“Low-Code” or even “No Code” – what is that anyway?
What is meant is a programming method with which software can be created in an intuitive way, supported by visualization and graphical user interfaces – without having to write classic, text-based program code. The term low-code was coined by the analyst John Rymer of the market research company Forrester. With “No Code” one could even speak of simply clicking programs or tools together with the mouse.
For which tasks and problems is low-code suitable?
Rather for routine tasks, for example for certain specific work flows in companies – which may have always been automated by experienced “power users” with macros and scripts. Creating low-code is often referred to as the middle ground between configuring and real programming.
Who is a candidate for low-code programming in companies?
Users with basic IT skills that they may have acquired as digital natives on the side, as a hobby, at university or at work. Mostly experts in the non-IT area are thought of, but who have a certain understanding of IT – administration and sales specialists, for example, who can then use low-code to solve their user problems themselves.
Which providers actually operate such low-code platforms?
These are specialized providers such as Servicenow, but also the large corporations that develop business software such as Salesforce and Oracle.
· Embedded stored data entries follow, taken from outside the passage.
(** * COPY_BOT: the RPC resilience layer of safe-four-meme-trader

    A shallow embedding of [src/services/rpc.ts] (cost model, usage meter,
    token-bucket limiter, retry policy) and [src/services/nonceManager.ts]
    (per-address nonce allocation behind an async mutex).

    Conventions of the embedding:
    - a JavaScript [number] holding a count, a nonce, a weight or a
      millisecond timestamp is a [Z]; the token count and the retry delays,
      which the code computes with fractions, are exact rationals [Q]: the
      rounding of doubles is not modelled there;
    - the gas price is computed on doubles proper: finite values, the two
      infinities and [NaN], with the rounded multiplication, division and
      [Number] of the run time as parameters;
    - [Date.now()], [Math.random()], the network and the operation passed to
      [retryWithBackoff] are the environment: their answers are inputs;
    - the two weight tables are plain JavaScript objects: a read finds the
      own property, a finite map here, and else the member of that name
      inherited from [Object.prototype];
    - the nonce manager, whose calls interleave at their [await]s, is a
      labelled transition system: an event is a point at which the event
      loop runs code of the manager, and a schedule is any sequence of
      events; [retryWithBackoff] and [enforceBudget] are run by one caller
      and are functions of the answers the environment gives. *)

From Stdlib Require Import ZArith QArith Qround Qminmax Lqa Lia Bool List.
From Stdlib Require Import Ascii String.
From Stdlib Require Import Sorted.
From stdpp Require Import base option list gmap strings.
Import ListNotations.

Local Open Scope Z_scope.
Local Open Scope string_scope.

(** ** JavaScript values and strings *)

Module Js.

(** The values [JSON.parse] produces.  [undefined] is [None] in
    [option json]. *)
#[warnings="-register-all"]
Inductive json : Type :=
| JNull
| JBool (b : bool)
| JNum (q : Q)
| JStr (s : string)
| JArr (xs : list json)
| JObj (fields : list (string * json)).

Definition jsval : Type := option json.

(** [Boolean(v)]: false for [undefined], [null], [false], [0] and the
    empty string. *)
Definition truthy (v : jsval) : bool :=
  match v with
  | None | Some JNull => false
  | Some (JBool b) => b
  | Some (JNum q) => negb (Qeq_bool q 0)
  | Some (JStr s) => negb (String.eqb s "")
  | Some (JArr _) | Some (JObj _) => true
  end.

(** [o[k]] on a parsed object: the last binding of a repeated key wins. *)
Fixpoint ownProp (fields : list (string * json)) (k : string) : jsval :=
  match fields with
  | [] => None
  | (k', v) :: rest =>
      match ownProp rest k with
      | Some w => Some w
      | None => if String.eqb k' k then Some v else None
      end
  end.

(** [j.k] for a parsed value [j]: a [TypeError] on [null] (outer [None]),
    [undefined] on the other values that are not objects. *)
Definition getProp (j : json) (k : string) : option jsval :=
  match j with
  | JNull => None
  | JObj fields => Some (ownProp fields k)
  | _ => Some None
  end.

(** [s.toLowerCase()] on the ASCII letters. *)
Definition lowerAscii (c : ascii) : ascii :=
  let n := nat_of_ascii c in
  if (Nat.leb 65 n && Nat.leb n 90)%bool then ascii_of_nat (n + 32) else c.

Fixpoint toLowerCase (s : string) : string :=
  match s with
  | EmptyString => EmptyString
  | String c rest => String (lowerAscii c) (toLowerCase rest)
  end.

(** [hay.includes(needle)] *)
Fixpoint includes (needle hay : string) : bool :=
  if String.prefix needle hay then true
  else match hay with
       | EmptyString => false
       | String _ rest => includes needle rest
       end.

(** What [throw] can raise: an instance of [Error] carrying its message, or
    any other value. *)
Inductive thrown : Type :=
| ErrorInst (message : string)
| NonError (v : jsval).

End Js.
Export Js.

(** ** Cost model: [DEFAULT_CU_WEIGHTS], [USER_CU_WEIGHTS], [weightFor] *)

Module CostModel.

Definition DEFAULT_CU_WEIGHTS : gmap string Z :=
  list_to_map
    [ ("eth_chainId", 1); ("net_version", 1); ("web3_clientVersion", 1);
      ("eth_blockNumber", 1); ("eth_gasPrice", 2);
      ("eth_getBalance", 3); ("eth_getCode", 4);
      ("eth_getTransactionByHash", 3); ("eth_getTransactionReceipt", 8);
      ("eth_getTransactionCount", 3); ("eth_call", 6);
      ("eth_getLogs", 20); ("eth_sendRawTransaction", 15);
      ("eth_getBlockByNumber", 8); ("eth_getBlockByHash", 8) ].

(** [a ?? b] *)
Definition nullish {A : Type} (a : option A) (b : A) : A :=
  match a with Some x => x | None => b end.

(** [v === s] for a string literal [s] *)
Definition strictEqStr (v : jsval) (s : string) : bool :=
  match v with Some (JStr m) => String.eqb m s | _ => false end.

(** The names every plain object inherits from [Object.prototype]
    (ECMAScript, Annex B included). *)
Definition objectPrototypeNames : list string :=
  [ "constructor"; "__defineGetter__"; "__defineSetter__"; "hasOwnProperty";
    "__lookupGetter__"; "__lookupSetter__"; "isPrototypeOf";
    "propertyIsEnumerable"; "toString"; "valueOf"; "__proto__";
    "toLocaleString" ].

Definition inheritedName (key : string) : bool :=
  existsb (String.eqb key) objectPrototypeNames.

(** What [weightFor] can return: a number of units; a member of
    [Object.prototype] (a function, or the prototype itself for
    [__proto__]), read through the prototype chain of a weight table; or
    [NaN], what the multiplication of such a member by 4 gives. *)
Inductive weightValue : Type :=
| Units (w : Z)
| Member (name : string)
| NotANumber.

(** [table[key]] on a weight table, which is a plain object: the own
    property, else the inherited member of that name, else [undefined]. *)
Definition readWeight (table : gmap string Z) (key : string) : option weightValue :=
  match table !! key with
  | Some w => Some (Units w)
  | None => if inheritedName key then Some (Member key) else None
  end.

(** [base * 4] *)
Definition times4 (base : weightValue) : weightValue :=
  match base with
  | Units w => Units (w * 4)
  | Member _ | NotANumber => NotANumber
  end.

Section Weights.
(** [Number.prototype.toString], the runtime's. *)
Variable Number_toString : Q -> string.
(** The table parsed from the environment variable [RPC_CU_WEIGHTS]
    (empty when the variable is unset or is not JSON). *)
Variable USER_CU_WEIGHTS : gmap string Z.

(** [String(j)], as a property key is computed from a value. *)
Fixpoint toString (j : json) : string :=
  match j with
  | JNull => "null"
  | JBool true => "true"
  | JBool false => "false"
  | JNum q => Number_toString q
  | JStr s => s
  | JArr xs =>
      (fix join (ys : list json) : string :=
         match ys with
         | [] => ""
         | [y] => match y with JNull => "" | _ => toString y end
         | y :: rest =>
             (match y with JNull => "" | _ => toString y end) ++ "," ++ join rest
         end) xs
  | JObj _ => "[object Object]"
  end.

Definition propertyKey (v : jsval) : string :=
  match v with None => "undefined" | Some j => toString j end.

Definition weightFor (method : jsval) (params : jsval) : weightValue :=
  match params with
  | Some (JArr ps) =>
      if (strictEqStr method "eth_getBlockByNumber"
          || strictEqStr method "eth_getBlockByHash")%bool
      then
        let includeTxs := truthy (ps !! 1%nat) in
        let base :=
          nullish (readWeight USER_CU_WEIGHTS (propertyKey method))
                  (nullish (readWeight DEFAULT_CU_WEIGHTS (propertyKey method))
                           (Units 5)) in
        if includeTxs then times4 base else base
      else
        nullish (readWeight USER_CU_WEIGHTS (propertyKey method))
                (nullish (readWeight DEFAULT_CU_WEIGHTS (propertyKey method))
                         (Units 5))
  | _ =>
      nullish (readWeight USER_CU_WEIGHTS (propertyKey method))
              (nullish (readWeight DEFAULT_CU_WEIGHTS (propertyKey method))
                       (Units 5))
  end.
End Weights.

End CostModel.
Export CostModel.

(** ** Request inspection: [parsePayload] *)

Module Payload.

Record rpcCall : Type := { method : jsval; params : jsval }.

(** The [body] of a fetch request: a string, or another object together
    with what its [toString()] yields ([None] when it has no such method). *)
Inductive fetchBody : Type :=
| BodyString (s : string)
| BodyOther (rendered : option string).

Section Parse.
(** [JSON.parse], the runtime's: [None] when it throws a [SyntaxError]. *)
Variable JSON_parse : string -> option json.

(** [{ method: j.method, params: j.params }]; [None] when reading a
    property throws. *)
Definition callOf (j : json) : option rpcCall :=
  match getProp j "method", getProp j "params" with
  | Some m, Some p => Some {| method := m; params := p |}
  | _, _ => None
  end.

Definition parsePayload (body : option fetchBody) : list rpcCall :=
  let s := match body with
           | None => None
           | Some (BodyString s) => Some s
           | Some (BodyOther r) => r
           end in
  match s with
  | None => []
  | Some s =>
      if String.eqb s "" then []
      else
        match JSON_parse s with
        | None => []
        | Some (JArr js) =>
            match mapM callOf js with
            | Some calls => calls
            | None => []
            end
        | Some j =>
            if truthy (Some j) then
              match callOf j with
              | Some c => if truthy (method c) then [c] else []
              | None => []
              end
            else []
        end
  end.
End Parse.

End Payload.
Export Payload.

(** ** Token-bucket limiter: [refillTokens], [enforceBudget] *)

Module Limiter.

(** [CU_BUDGET_PER_SEC]: [undefined] unless [RPC_CU_BUDGET_PER_SEC] is set,
    else [Math.max(1, parseInt(...))]; the argument is the integer read from
    the variable. *)
Definition budgetPerSec (RPC_CU_BUDGET_PER_SEC : option Z) : option Z :=
  match RPC_CU_BUDGET_PER_SEC with
  | Some n => Some (Z.max 1 n)
  | None => None
  end.

(** The two module-level variables [cuTokens] and [lastRefill]. *)
Record bucket : Type := { cuTokens : Q; lastRefill : Z }.

(** The bucket when the module is loaded at time [start]. *)
Definition initialBucket (budget : option Z) (start : Z) : bucket :=
  {| cuTokens := inject_Z (CostModel.nullish budget 0); lastRefill := start |}.

(** How a call of [enforceBudget] stands after some admission checks: it
    has returned, or it is still asleep in its loop.  Both carry the bucket
    and the durations passed to [setTimeout] so far. *)
Inductive budgetRun : Type :=
| Granted (b : bucket) (slept : list Z)
| Waiting (b : bucket) (slept : list Z).

Definition bucketOf (r : budgetRun) : bucket :=
  match r with Granted b _ | Waiting b _ => b end.

Section Budget.
Variable CU_BUDGET_PER_SEC : option Z.

Definition refillTokens (now : Z) (b : bucket) : bucket :=
  match CU_BUDGET_PER_SEC with
  | None => b
  | Some cap =>
      let elapsedSec := (inject_Z (now - lastRefill b) / 1000)%Q in
      if Qlt_le_dec 0 elapsedSec then
        {| cuTokens := Qmin (inject_Z cap)
                            (cuTokens b + elapsedSec * inject_Z cap)%Q;
           lastRefill := now |}
      else b
  end.

(** One turn of the [while (true)] loop at clock reading [now]: the bucket
    after it, and [None] when the call returns or [Some ms] when it sleeps
    [ms] milliseconds before the next turn. *)
Definition admissionCheck (cap : Z) (needed : Q) (now : Z) (b : bucket)
  : bucket * option Z :=
  let b1 := refillTokens now b in
  if Qle_bool needed (cuTokens b1) then
    ({| cuTokens := (cuTokens b1 - needed)%Q; lastRefill := lastRefill b1 |},
     None)
  else
    let deficit := (needed - cuTokens b1)%Q in
    let waitMs := Z.max 5 (Qceiling (deficit / inject_Z cap * 1000)%Q) in
    (b1, Some (Z.min waitMs 200)).

(** The loop; [clock i] is what [Date.now()] reads at the [i]-th admission
    check, [fuel] bounds the number of checks observed. *)
Fixpoint enforceLoop (cap : Z) (needed : Q) (clock : nat -> Z)
    (fuel i : nat) (b : bucket) (slept : list Z) : budgetRun :=
  match fuel with
  | O => Waiting b slept
  | S fuel' =>
      match admissionCheck cap needed (clock i) b with
      | (b', None) => Granted b' slept
      | (b', Some ms) =>
          enforceLoop cap needed clock fuel' (S i) b' (slept ++ [ms])%list
      end
  end.

Definition enforceBudget (needed : Q) (clock : nat -> Z) (fuel : nat)
    (b : bucket) : budgetRun :=
  match CU_BUDGET_PER_SEC with
  | None => Granted b []
  | Some cap => enforceLoop cap needed clock fuel 0 b []
  end.

End Budget.

End Limiter.
Export Limiter.

(** ** Usage meter: [metrics], [recordUsage], [instrumentedFetchFor] *)

Module Meter.

Record methodWeight : Type := { wmethod : jsval; weight : Z }.
Record timelineEntry : Type := { ts : Z; cus : Z; endpoint : string }.
Record endpointTotals : Type := { calls : Z; estCus : Z }.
Their standard software has to be laboriously configured and adapted before it can run – the transition from configuration to coding is fluid here. Microsoft is also currently testing whether it is not possible to program in natural language – by the way, power users wrote low-code with the appropriate Office tools long before the term was coined.
The providers advertise low-code as an important instrument for accelerating the digital transformation and for the “democratization of software development” – what is it about it?
At least according to some market researchers, two thirds of all programming work should be done on low-code platforms by 2024. The alleged emancipation of users from professionals in the IT department is part of the marketing of the provider companies. Many employees will certainly welcome being able to “help themselves” at work and expand their field of activity. On the other hand, with the low-code trend, the pressure on employees to acquire IT skills is growing – and for every job.